Adapted by Haigh from the Japanese novel Strangers by Taichi Yamada, the movie stars Andrew Scott and Paul Mescal as unlikely lovers, brought together by a chance encounter in their near-vacant high-rise apartment block in contemporary London.
Adam, a screenwriter, is currently working on a script – one based on his own life. The subject matter is heavy, given that both of his parents (Claire Foy and Jamie Bell) died in a car crash on Christmas Day when he was just 11 years old.

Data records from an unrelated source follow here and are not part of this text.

(** * NutriAgent: MCP gateway, OpenFoodFacts tools and the agent's tool loop

    A shallow embedding of three source files of the repository:
    - the OpenFoodFacts tool executors and [dispatchTool] (tools module),
    - the MCP Streamable-HTTP JSON-RPC server ([handleMcpRequest]),
    - the Durable-Object agent ([NutriAgent.callLLM], [handleChat],
      [onRequest]).

    JavaScript values that come out of [JSON.parse] are modelled by the
    inductive [value]; [async] functions are computations in a
    state-and-exception monad, a rejected promise being a [Throw]; the
    outside world (data source, language model, remote MCP endpoint, UUID
    generator, clock) is a record of oracles indexed by the number of calls
    made so far. *)

From Stdlib Require Import ZArith String List SpecFloat.
From stdpp Require Import gmap strings list pretty.

Local Open Scope string_scope.
Set Warnings "-register-all".

(* ===================================================================== *)
(** * JavaScript values                                                   *)
(* ===================================================================== *)

(** A JS number is an IEEE-754 double; the program only carries numbers
    around, tests them for truthiness and prints them. *)
Definition number := spec_float.

Definition num_0 : number := S754_zero false.
Definition num_1 : number := S754_finite false 4503599627370496 (-52).
Definition num_5 : number := S754_finite false 5629499534213120 (-50).

Inductive value :=
| VUndefined
| VNull
| VBool (b : bool)
| VNum (n : number)
| VStr (s : string)
| VArr (xs : list value)
| VObj (fields : list (string * value)).

(** Thrown values. Every value thrown in the modelled code is an instance
    of [Error]; the texts of engine-raised errors are those of V8. *)
Inductive exn :=
| Error (msg : string)
| TypeError (msg : string)
| URIError (msg : string)
| SyntaxError (msg : string).

(** [err.message] *)
Definition message (e : exn) : string :=
  match e with
  | Error m | TypeError m | URIError m | SyntaxError m => m
  end.

Definition exn_name (e : exn) : string :=
  match e with
  | Error _ => "Error"
  | TypeError _ => "TypeError"
  | URIError _ => "URIError"
  | SyntaxError _ => "SyntaxError"
  end.

(** [String(err)] for an [Error] instance ([Error.prototype.toString]):
    the name alone when the message is empty. *)
Definition String_of_exn (e : exn) : string :=
  if String.eqb (message e) "" then exn_name e
  else exn_name e ++ ": " ++ message e.

(** The line feed, for texts that contain one. *)
Definition LF : string := String (Ascii.ascii_of_nat 10) EmptyString.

Plagued by writer’s block, Adam seems unable to progress the story and is shown in various states of procrastination – watching daytime TV, eating biscuits, staring out the window and revisiting the music of the time (the soundtrack in this film is phenomenal – the Christmas tree scene stands out as a particular favourite). Harry’s arrival into his life is both a distraction and a way forward, prompting him to open up a box of childhood mementoes and pull out old memories to help him on his journey – physical and metaphorical.
A spontaneous train journey out to his old home in Croydon leads him back to his parents who, surprisingly, are home – preserved exactly as he remembers them in his youth. Both Foy and Bell look significantly younger than their now 40-something-year-old son. Are they ghosts? Figments of his imagination? Did he really go to Croydon or is this all in his head? I’ll leave you to decide, but fundamentally, All of Us Strangers is a character study. The hero’s journey is internal and the film’s central tenets hinge on his reconnecting with the past.
The plot leans towards sentimental, punctuated by melancholy sweetness. Adam’s recollection of things is patchy in parts but such is the nature of memory. This journey to the past allows him to have conversations he’s long wished he could have – he tells his parents he’s gay, after which his mother probes him on “that horrible disease” (by which she means the AIDS epidemic). His father apologises for never going into his room while he was crying. It’s human nature to remember the dead through rose-tinted glasses, which Adam is also guilty of, but his parents aren’t perfect either and the result is a potent and moving meditation on grief and loneliness.
The scenes between Scott and Mescal – two lost, wandering souls – are amongst the most evocative. The tenderness they bring to the relationship is something that can’t be taught, indicative of the level of talent they bring to the table.
The two are connected by an invisible thread throughout, the true weight of which we only understand at the end. This is a world of Adam’s own making, but he moves from guarded recluse to welcoming Harry inside. It’s beautiful and haunting in equal measure – like a childhood melody your mother used to soothe your nightmares, comforting but with its own complex associations.
This movie is utterly devastating and yet inexplicably healing too. It’s going to break your heart, best bring the tissues.
All of Us Strangers opens in Irish cinemas nationwide on January 26.